Эдисон отказался от «Тоски», но задействовал Гриффита в съемках приключенческого фильма «Спасенный из гнезда орла» (1908), в котором хищная птица похищает ребенка. Гриффит играл альпиниста, который добирается до гнезда орла и сражается с ним за мальчика. Вместо орла в фильме использовали чучело. Игра Гриффита понравилась, и его пригласили сниматься в другом фильме, «Проделки купидона» (1908). Между тем он проторил дорожку на «Байограф» и в конце июня 1908 года стал режиссером. После того, как в студии появился молодой человек, который до этого не мог найти применения своим талантам, там произошли большие перемены.
«То, что происходило потом, — писал критик Артур Найт, — возможно, не имеет аналогов в становлении других видов искусств». Критик Джеймс Аги реагировал не менее восторженно: «Наблюдать за работой Гриффита это то же самое, что быть свидетелем зарождения мелодии или видеть, как впервые используются рычаг и колесо; это и есть рождение нового искусства». Фактически, приемы, приписываемые Гриффиту, например крупный план или исчезновение изображения, уже употреблялись до него. Тогда почему многие исследователи считают, что их изобрел Гриффит?
Потому, что именно он довел эти приемы до совершенства. Гриффит синтезировал все, что использовалось до него, и показал захватывающие дух возможности кино. В его руках немое кино обрело свой код — «грамматику» и «синтаксис». Прибегая к метафоре, можно сказать, что именно Гриффит превратил буквы алфавита — несовершенные приемы кино — в слова. До того, как Гриффит изобрел этот целлулоидный язык, большинство фильмов воспринимались только зрением и не воздействовали на интеллект. Сцены, имитировавшие театральные выступления, всегда имели свое начало и конец. Но Гриффит создал незавершенные сцены. Кадры, сопровождаемые титрами, приобретали значимость в сознании зрителей. Теперь они следили не только за развитием сюжета, но и за сменой образов, организованных по прихоти камеры, перенося их в свое сознание. «Нью-Йорк Дейли Миррор» писала по поводу фильма Гриффита «Седьмой день» (1909): «Смена сцен, перенося нас из одной местности в другую, происходит слишком быстро и неожиданно. Герои покидают дом матери и сразу же оказываются в зале суда, и наоборот. Такое впечатление, что они переходят из комнаты в комнату одного и того же дома». Один служитель «Байограф» негодовал из-за фильма «После многих лет» (1908): «Как вы можете рассказывать историю, совершая такие прыжки во времени?!» На это Гриффит невозмутимо отвечал: «Но ведь и Диккенс работал подобным образом». — «Да, но то Диккенс, и он писал романы, а это совсем другое дело». — «Разница не столь велика», — отвечал режиссер-бунтарь.

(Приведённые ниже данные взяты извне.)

(* ===== verification/TableDriver.v ===== *)
(** * The driver the three model backends have in common

    What the operations of the Xen, ESXi and Hyper-V drivers do to the counter
    and the store of VMs, whatever the native records are, and that this is what
    the contract promises. *)
From S2P Require Import Prelude GoStd VProvider Sim SimFacts Contract VmStore.

(** They refuse what has no name, vCPU or memory, and a clone without a name. *)
Definition table_dialect : dialect := {|
  dl_create_ok spec := negb (blank (vs_Name spec) || (vs_VCPUs spec <=? 0) || (vs_MemoryMB spec <=? 0));
  dl_vcpus := vs_VCPUs;
  dl_reconfigure_ok spec := negb (not_positive (rs_VCPUs spec) || not_positive (rs_MemoryMB spec));
  dl_clone_ok spec := negb (blank (cs_Name spec));
  dl_clone_host spec h := if bool_decide (cs_HostID spec = "") then h else cs_HostID spec |}.

(** The counter after one more id, and an id. *)
Definition next (n : Z) : Z := wrap64 (n + 1).
Definition named (pre : string) (n : Z) : string := pre +:+ "-" +:+ itoa n.

Section Core.
Context {V : Type} `{NativeVM V}.
(** The prefixes of the ids of VMs and snapshots, how many ids a new VM takes
    besides its own, and what the provider is configured with. *)
Context (pvm psnap : string) (extra : nat) (caps : Z) (hosts : string -> bool).

Definition outcome : Type := (result verr string * Z * vmStore V)%type.
Definition refuse (e : verr) (n : Z) (st : vmStore V) : outcome := (Err e, n, st).
(** A write ends with a task, which takes an id. *)
Definition tasked (k : string) (n : Z) (st : vmStore V) : outcome := (Ok k, next n, st).

Definition when (cap : Z) (m : Z -> vmStore V -> outcome) (n : Z) (st : vmStore V) : outcome :=
  if negb (Has caps cap) then refuse ErrUnsupported n st else m n st.
Definition at_vm (vm : string) (m : V -> Z -> vmStore V -> outcome) (n : Z) (st : vmStore V) : outcome :=
  match st_vms st !! vm with None => refuse ErrNotFound n st | Some v => m v n st end.

(** The hardware a reconfiguration asks for is written as it is checked: sizes of
    memory are refused when the vCPUs are already set. *)
Definition hardware (spec : VMReconfigureSpec) : bool * (V -> V) :=
  let set_cpu v := match rs_VCPUs spec with Some c => nv_set_vcpus c v | None => v end in
  let set_mem v := match rs_MemoryMB spec with Some m => nv_set_mem m v | None => v end in
  if not_positive (rs_VCPUs spec) then (false, id)
  else if not_positive (rs_MemoryMB spec) then (false, set_cpu)
  else (true, fun v => nv_devices spec (set_mem (set_cpu v))).

Definition core (now : time) (o : contract_op) : Z -> vmStore V -> outcome :=
  match o with
  | CCreate spec => when CapCreateVM (fun n st =>
      if blank (vs_Name spec) || (vs_VCPUs spec <=? 0) || (vs_MemoryMB spec <=? 0) then refuse ErrInvalidSpec n st
      else let k := named pvm (next n) in
           let v := nv_spec k (next n) spec now in
           tasked k (Nat.iter extra next (next n)) (st_create (nv_key v) v st))
  | CPower vm pop => fun n st =>
      if negb (PowerOp_Valid pop) then refuse ErrInvalidSpec n st
      else when (PowerOpCapability pop) (at_vm vm (fun _ n st => tasked vm n (st_update vm (nv_power pop) st))) n st
  | CDelete vm opts => when CapDeleteVM (at_vm vm (fun v n st =>
      let running := bool_decide (nv_state v = StateRunning) in
      if nv_protected v then refuse ErrConflict n st
      else if running && negb (do_Force opts) then refuse ErrConflict n st
      else tasked vm n (st_destroy vm st)))
  | CReconfigure vm spec => when CapReconfigureVM (at_vm vm (fun _ n st =>
      let '(ok, f) := hardware spec in
      if ok then tasked vm n (st_update vm f st) else (Err ErrInvalidSpec, n, st_update vm f st)))
  | CSnapshot vm opts => when CapSnapshot (at_vm vm (fun _ n st =>
      let snap := mkSnapshot (named psnap (next n)) vm (so_Name opts) (so_Description opts) "" (so_Memory opts) true now in
      tasked vm (next n) (st_createSnapshot vm snap st)))
  | CRevert vm snap => when CapRevertSnapshot (at_vm vm (fun _ n st =>
      let '(found, st) := st_setCurrentSnapshot vm snap st in
      if negb found then refuse ErrNotFound n st else tasked vm n st))
  | CClone vm spec => when CapClone (at_vm vm (fun v n st =>
      if blank (cs_Name spec) then refuse ErrInvalidSpec n st
      else let k := named pvm (next n) in
           let c := nv_clone k (next n) spec v in
           tasked k (Nat.iter extra next (next n)) (st_create (nv_key c) c st)))
  | CMigrate vm host opts => when CapMigrate (at_vm vm (fun _ n st =>
      if hosts host then tasked vm n (st_update vm (nv_set_host host) st) else refuse ErrInvalidSpec n st))
  end.

(** The table the API shows. *)
Definition st_view (st : vmStore V) : gmap string cvm :=
  map_imap (fun k v => Some (c_set_snaps ((fun s => (snap_ID s, snap_IsCurrent s)) <$> st_listSnapshots k st) (nv_view v)))
    (st_vms st).

(** Memory sizes the record can hold, and no reconfiguration refused half way. *)
Definition op_ok (o : contract_op) : Prop :=
  match o with
  | CCreate spec => nv_mem_fits (vs_MemoryMB spec)
  | CReconfigure _ spec =>
      (forall m, rs_MemoryMB spec = Some m -> nv_mem_fits m) /\
      (rs_VCPUs spec = None \/ not_positive (rs_VCPUs spec) = true \/ not_positive (rs_MemoryMB spec) = false)
  | _ => True
  end.

(** ** The invariant *)

(** Every VM is seeded ([old]) or was named by the counter, none is protected,
    and the seeds are not names the counter reaches below [lim]. *)
Record swf (old : string -> Prop) (n : Z) (st : vmStore V) : Prop := {
  swf_seq : 0 <= n;
  swf_key : forall k v, st_vms st !! k = Some v -> nv_key v = k;
  swf_open : forall k v, st_vms st !! k = Some v -> nv_protected v = false;
  swf_issued : forall k, is_Some (st_vms st !! k) -> old k \/ issued pvm n k;
  swf_snapdom : forall k, is_Some (st_snapshots st !! k) -> is_Some (st_vms st !! k);
  swf_snaps : forall k l, st_snapshots st !! k = Some l -> snaps_at psnap k n l;
  swf_nodup : NoDup (st_order st);
  swf_order : forall k, k ∈ st_order st <-> is_Some (st_vms st !! k) }.
End Core.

Пространные кадры создавали контекст и атмосферу, в то время как лица, показанные крупным планом, дрожащие руки или потрепанная одежда вызывали сочувствие, страх или напряжение. Каждым новым приемом — будь то изменение формы экрана, углубление переднего, заднего и среднего планов или намеренные разрывы сюжета — Гриффит придавал фильмам драматическое напряжение, сложность романа и красоту живописи. Кино, как никакая другая форма искусства, становилось отражением потока жизни.
Если бы кто-то сказал Мэри Пикфорд, что судьба подарила ей встречу с величайшим деятелем кино XX века, это не произвело бы на нее ни малейшего впечатления. Она намеревалась просто немного подработать на «Байограф», а все остальное время проводить на Бродвее, где, по ее убеждению, ее ждали слава и богатство. Возможно, она мельком взглянула на отражение в окне здания, где располагалась студия «Байограф», большой вывески компании, находящейся на другой стороне улицы. Вывеска гласила: «Пошивочный центр Зингера». Это могло напомнить Мэри о ее планах стать портнихой.